According to Eating Disorder Hope, between 1% to 4.2% of women have suffered from anorexia at some point in their lives and up to 4% will suffer from bulimia. These numbers are likely inaccurate, as many people feel uncomfortable sharing that they have an eating disorder.

Since February 21 through the 27 marks National Eating Disorders Awareness Week, we reached out to mental health experts to debunk the harmful "myths" people still believe about eating disorders.

Committing yourself to unlearning these prejudices will make you a better friend, family member, or support system to someone struggling:

MYTH: Eating disorders are just about food

Eating disorders are extremely complex, and distilling them down is harmful and fallacious. 

"Simply telling someone to eat more or less food doesn't address the real issues," Jeannie Elder, a mental health counselor practicing in New York, told Revelist. "Eating disorders have their origins in so many different parts of a person's life, and it varies from person to person."

Elder said that eating disorder behaviors might be a person's attempt at creating control in their lives, a way of punishing themselves for perceived failure, or a way of communicating when they don't feel they're being heard, among other things.

MYTH: Men don't have eating disorders

"Yes they do.  And more than you think," Kent Jarratt, a social worker in New York, said. "I find that, in general, men carry a lot more shame around it and are less likely to seek help.  Often I may be the first professional to identify it when they come in for help with another problem (anxiety, substance use, etc)."

It's important to remember that eating disorders can affect people of all genders, and that toxic masculinity can pressure men who are suffering into silence.

MYTH: There's a correlation between a person's sexuality and an eating disorder

Jarratt said he frequently gets asked if most of his male patients who struggle with eating disorders are gay.

"No, emphatically, they are not mostly gay," Jarratt said. "Gay men are represented in about the same proportion as we exist in the world. Most of my male clients developed their eating disorder from participating in high school, college, or professional sports, where they have to control their weight. For example, boxing, wrestling, weight lifting require strict weight limits and weigh-ins, and other sports of course require weight management (track and field, tennis, swimming, etc)."

"The majority of these clients are straight. But of course a smaller portion of clients are gay, and have developed the eating disorder in the same way," Jarratt added.

MYTH: Eating disorders are a white girl problem

This couldn't be further from the truth, and it actively erases people of color who are struggling with EDs.

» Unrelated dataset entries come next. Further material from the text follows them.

(** [updateVersionStreamRef] commits only what it has saved: a commit
    attempt is the last thing it does, and comes right after the
    successful save of the requirements, with the target as their ref, to
    the one file that is committed. *)
Theorem updateVersionStreamRef_commits_saved s upgradeRef x :
  In x (appended (updateVersionStreamRef env upgradeRef) s) ->
  isAddCommitFiles x = true ->
  exists before requirements file dir,
    appended (updateVersionStreamRef env upgradeRef) s =
      (before ++ [mkEntry (SaveConfig requirements file) None; x])%list /\
    Ref (VersionStream requirements) = upgradeRef /\
    call x = AddCommitFiles dir "feat: upgrade version stream" [file].
Proof.
  assert (A : forall new, log (snd (updateVersionStreamRef env upgradeRef s))
                          = (log s ++ new)%list ->
                          appended (updateVersionStreamRef env upgradeRef) s = new)
    by (intros new E; apply appended_app; exact E).
  revert A.
  unfold updateVersionStreamRef, loadRequirementsConfig.
  unfold bind, wrap, callR, callE, getDir, fail, ret, logInfof, callT; simpl.
  destruct (config_LoadRequirementsConfig _ _ _) as [[requirements file] | e]; simpl.
  2: { intros A; rewrite (A [_]) by reflexivity.
       intros [<- | []]; discriminate. }
  destruct (util_FileExists _ _ _) as [[|] | e]; simpl.
  2, 3: intros A; rewrite (A [_; _]) by (rewrite <- !app_assoc; reflexivity);
        intros [<- | [<- | []]]; discriminate.
  destruct (negb (Ref (VersionStream requirements) =? upgradeRef)); simpl.
  2: { intros A; rewrite (A [_; _]) by (rewrite <- !app_assoc; reflexivity).
       intros [<- | [<- | []]]; discriminate. }
  destruct (requirements_SaveConfig _ _ _ _); simpl.
  { intros A; rewrite (A [_; _; _; _]) by (rewrite <- !app_assoc; reflexivity).
    intros [<- | [<- | [<- | [<- | []]]]]; discriminate. }
  destruct (git_AddCommitFiles _ _ _ _ _); simpl;
    (intros A; rewrite (A [_; _; _; _; _]) by (rewrite <- !app_assoc; reflexivity);
     intros [<- | [<- | [<- | [<- | [<- | []]]]]]; try discriminate; intros _;
     eexists [_; _; _], _, _, _; split; [reflexivity | split; reflexivity]).
Qed.

End MoreEdges.

(** ** The further properties on concrete runs *)

Section MoreConcreteRuns.

#[local] Existing Instance sampleConstants.

(** In the clone of the default version stream, the default boot config
    is chosen. *)
Lemma determineBootConfigURL_not_empty_witness :
  determineBootConfigURL jxVersions (start inClone) =
    (Ok bootConfig, snd (determineBootConfigURL jxVersions (start inClone))) /\
  bootConfig <> "".
Proof.
  assert (E : determineBootConfigURL jxVersions (start inClone) =
              (Ok bootConfig, snd (determineBootConfigURL jxVersions (start inClone))))
    by (vm_compute; reflexivity).
  split; [exact E |].
  exact (determineBootConfigURL_not_empty jxVersions (start inClone) E).
Defined.

(** A version stream of one's own has no default boot config. *)
Lemma determineBootConfigURL_unknown_stream_witness :
  GitURL (opts (start customStream)) = "" /\
  determineBootConfigURL "https://github.com/acme/versions.git" (start customStream) =
    (Err "unable to determine default boot config URL", start customStream).
Proof.
  split; [reflexivity |].
  apply (determineBootConfigURL_unknown_stream
           (versionStreamURL := "https://github.com/acme/versions.git")
           (start customStream));
    [reflexivity | vm_compute; discriminate | vm_compute; discriminate].
Defined.

(** The requirements are loaded, but the file is not there. *)
Lemma determineVersionStreamConfig_missing_file_witness :
  let w := faultyWorld upToDate ("/tmp/jx", None) (Ok false) in
  let s := start inClone in
  util_FileExists w (log s ++ [mkEntry (LoadRequirementsConfig "env-dev") None])%list
    "env-dev/jx-requirements.yml" = Ok false /\
  fst (determineVersionStreamConfig w s) =
    Err (Wrap ("no requirements file env-dev/jx-requirements.yml" ++
               " ensure you are running this command inside a GitOps clone")
              "failed to load requirements config").
Proof.
  intros w s.
  split; [reflexivity |].
  apply (determineVersionStreamConfig_missing_file w s
           (requirements := pinnedAt streamS0) (file := "env-dev/jx-requirements.yml"));
    reflexivity.
Defined.

(** No space for a temporary directory: the boot config is cloned into
    the empty name all the same. *)
Lemma cloneBootConfig_ignores_TempDir_error_witness :
  let w := faultyWorld upToDate ("", Some "mkdir /tmp/1: no space left on device")
             (Ok true) in
  ioutil_TempDir w [] = ("", Some "mkdir /tmp/1: no space left on device") /\
  fst (cloneBootConfig w bootConfig (start inClone)) = Ok "".
Proof.
  intros w.
  split; [reflexivity |].
  apply (cloneBootConfig_ignores_TempDir_error w bootConfig (start inClone)
           (cloneDir := "") (e := "mkdir /tmp/1: no space left on device"));
    reflexivity.
Defined.

(** No space for a temporary directory: the dev environment is not
    cloned. *)
Lemma cloneDevEnv_TempDir_error_witness :
  let w := faultyWorld upToDate ("", Some "mkdir /tmp/1: no space left on device")
             (Ok true) in
  fst (cloneDevEnv w (start noDir)) =
    Err (Wrap "mkdir /tmp/1: no space left on device"
              "failed to create tmp dir to clone dev env repo") /\
  opts (snd (cloneDevEnv w (start noDir))) = noDir.
Proof.
  intros w.
  rewrite (cloneDevEnv_TempDir_error w (start noDir)
             (jxClient := "jx-client") (devNs := "jx") (jerr := None)
             (devEnv := {| PipelineUsername := "jenkins-x-bot";
                           PipelineUserEmail := "jenkins-x@googlegroups.com";
                           SourceURL := "https://github.com/acme/environment-dev.git" |})
             (cloneDir := "") (e := "mkdir /tmp/1: no space left on device")
             eq_refl eq_refl eq_refl).
  split; reflexivity.
Defined.

(** The identity of the pipeline user of the dev environment. *)
Lemma setupGitConfig_identity_witness :
  let w := fakeWorld upToDate in
  let s := start inClone in
  fst (setupGitConfig w "env-dev" s) = Ok tt /\
  In (mkEntry (SetUsername "env-dev" "jenkins-x-bot") None)
     (appended (setupGitConfig w "env-dev") s).
Proof.
  intros w s.
  split; [reflexivity |].
  destruct (setupGitConfig_identity w "env-dev" s
              (s' := snd (setupGitConfig w "env-dev" s)) eq_refl)
    as (jxClient & devNs & jerr & devEnv & HD & A & _).
  vm_compute; auto.
Defined.

(** Boot config 1.0.5 is looked up as the tag [v1.0.5]. *)
Lemma bootConfigRef_tag_witness :
  let w := fakeWorld streamOnly in
  let s := start inClone in
  fst (bootConfigRef w "/tmp/jx" jxVersions streamS0 bootConfig s) = Ok (configC0, "1.0.5") /\
  exists resolver,
    git_GetCommitPointedToByTag w
      (log s ++ [mkEntry (CreateVersionResolver jxVersions streamS0) None;
                 mkEntry (ResolveGitVersion resolver bootConfig) None])%list
      "/tmp/jx" "v1.0.5" = (configC0, None).
Proof.
  intros w s.
  split; [reflexivity |].
  destruct (bootConfigRef_tag w "/tmp/jx" jxVersions streamS0 bootConfig s
              (sha := configC0) (version := "1.0.5")
              (s' := snd (bootConfigRef w "/tmp/jx" jxVersions streamS0 bootConfig s))
              eq_refl)
    as (resolver & _ & _ & H & _).
  exists resolver; rewrite <- app_assoc in H; exact H.
Defined.

(** The tag is missing: the error names the empty commit id that came
    with it. *)
Lemma bootConfigRef_tag_failure_witness :
  let w := fakeWorld untagged in
  let s := start inClone in
  git_GetCommitPointedToByTag w [] "/tmp/jx" "v1.0.5"
    = ("", Some "unknown revision v1.0.5") /\
  fst (bootConfigRef w "/tmp/jx" jxVersions streamS0 bootConfig s) =
    Err (Wrap "unknown revision v1.0.5" "failed to get commit pointed to by ").
Proof.
  intros w s.
  split; [reflexivity |].
  apply (bootConfigRef_tag_failure w "/tmp/jx" jxVersions streamS0 bootConfig s
           (resolver := streamS0) (version := "1.0.5") (returned := "")
           (e := "unknown revision v1.0.5"));
    reflexivity.
Defined.

(** From [streamS0] to [streamS1]: the URL and the rest of the
    requirements are as they were. *)
Lemma updateVersionStreamRef_changes_ref_only_witness :
  let w := fakeWorld streamOnly in
  let s := start inClone in
  fst (updateVersionStreamRef w streamS1 s) = Ok tt /\
  exists saved,
    In (mkEntry (SaveConfig saved "env-dev/jx-requirements.yml") None)
       (log (snd (updateVersionStreamRef w streamS1 s))) /\
    saved = pinnedAt streamS1.
Proof.
  intros w s.
  split; [reflexivity |].
  destruct (updateVersionStreamRef_changes_ref_only w s
              (upgradeRef := streamS1) (requirements := pinnedAt streamS0)
              (file := "env-dev/jx-requirements.yml")
              (s1 := snd (loadRequirementsConfig w s))
              (s' := snd (updateVersionStreamRef w streamS1 s)))
    as (saved & H1 & H2 & H3 & L & _);
    [reflexivity | vm_compute; discriminate | reflexivity |].
  exists saved; split.
  - rewrite L; apply in_or_app; right; simpl; auto.
  - destruct saved as [[url ref] other]; simpl in *; subst; reflexivity.
Defined.

(** The requirements file of [env-dev] is pinned at the old ref; after
    the update, the new ref is read back from it. *)
Lemma updateVersionStreamRef_then_determine_witness :
  let w := fileWorld streamOnly in
  let s := start inClone in
  let s' := snd (updateVersionStreamRef w streamS1 s) in
  updateVersionStreamRef w streamS1 s = (Ok tt, s') /\
  fst (determineVersionStreamConfig w s) = Ok {| URL := jxVersions; Ref := streamS0 |} /\
  fst (determineVersionStreamConfig w s') = Ok {| URL := jxVersions; Ref := streamS1 |}.
Proof.
  intros w s s'.
  split; [reflexivity |]. split; [reflexivity |].
  apply (@updateVersionStreamRef_then_determine _ w s streamS1
           "env-dev/jx-requirements.yml" (pinnedAt streamS0) s').
  - intros h; reflexivity.
  - intros h; reflexivity.
  - reflexivity.
  - reflexivity.
  - vm_compute; discriminate.
  - vm_compute; discriminate.
  - reflexivity.
Defined.

(** The full upgrade removes its clone of the boot config. *)
Lemma updateBootConfig_removes_clone_witness :
  let w := fakeWorld fullUpgrade in
  let s := start inClone in
  fst (cloneBootConfig w bootConfig s) = Ok "/tmp/jx" /\
  exists before out,
    appended (updateBootConfig w jxVersions streamS0 bootConfig streamS1) s =
      (before ++ mkEntry (RemoveAll "/tmp/jx") out ::
         match out with
         | Some e => [mkEntry (Infof ("Error removing tmpDir: " ++ e)) None]
         | None => []
         end)%list /\
    existsb isRemoveAll before = false.
Proof.
  intros w s.
  split; [reflexivity |].
  apply (proj2 (updateBootConfig_removes_clone w jxVersions streamS0 bootConfig
                  streamS1 s) "/tmp/jx" (snd (cloneBootConfig w bootConfig s))).
  reflexivity.
Defined.

(** In the full upgrade, the query of the history range comes twelve
    calls into [updateBootConfig], after the fetch. *)
Lemma updateBootConfig_fetches_first_witness :
  let w := fakeWorld fullUpgrade in
  let s := start inClone in
  let new := appended (updateBootConfig w jxVersions streamS0 bootConfig streamS1) s in
  call (nth 12 new (mkEntry TempDir None)) = GetCommits "/tmp/jx" configC0 configC1 /\
  existsb fetchedMaster (firstn 12 new) = true.
Proof.
  intros w s new.
  split; [vm_compute; reflexivity |].
  apply (updateBootConfig_fetches_first w jxVersions streamS0 bootConfig streamS1 s
           (firstn 12 new) (nth 12 new (mkEntry TempDir None)) (skipn 13 new));
    vm_compute; reflexivity.
Defined.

"Eating disorders have historically been associated with young, white women of privilege. However, this is a myth — eating disorders do not discriminate," The National Eating Disorders Association writes on their website. "While more research is needed in this area, we do know that the prevalence of eating disorders is similar among Non-Hispanic Whites, Hispanics, African-Americans, and Asians in the United States, with the exception that anorexia nervosa is more common among non-Hispanic whites."

MYTH: You can tell if a person has an eating disorder by their size

People of all sizes can be struggling with eating disorders, and it's impossible to tell just by looking at them.

"It is difficult to predict whether or not someone has an eating disorder because not all eating disorders are determined by the size and weight of a person," The Alliance for Eating Disorders Awareness writes on its site. "An eating disorder is not always easy to detect based on weight. Bulimics tend to be at an average, or even above average, weight. Compulsive overeaters are typically overweight rather than underweight."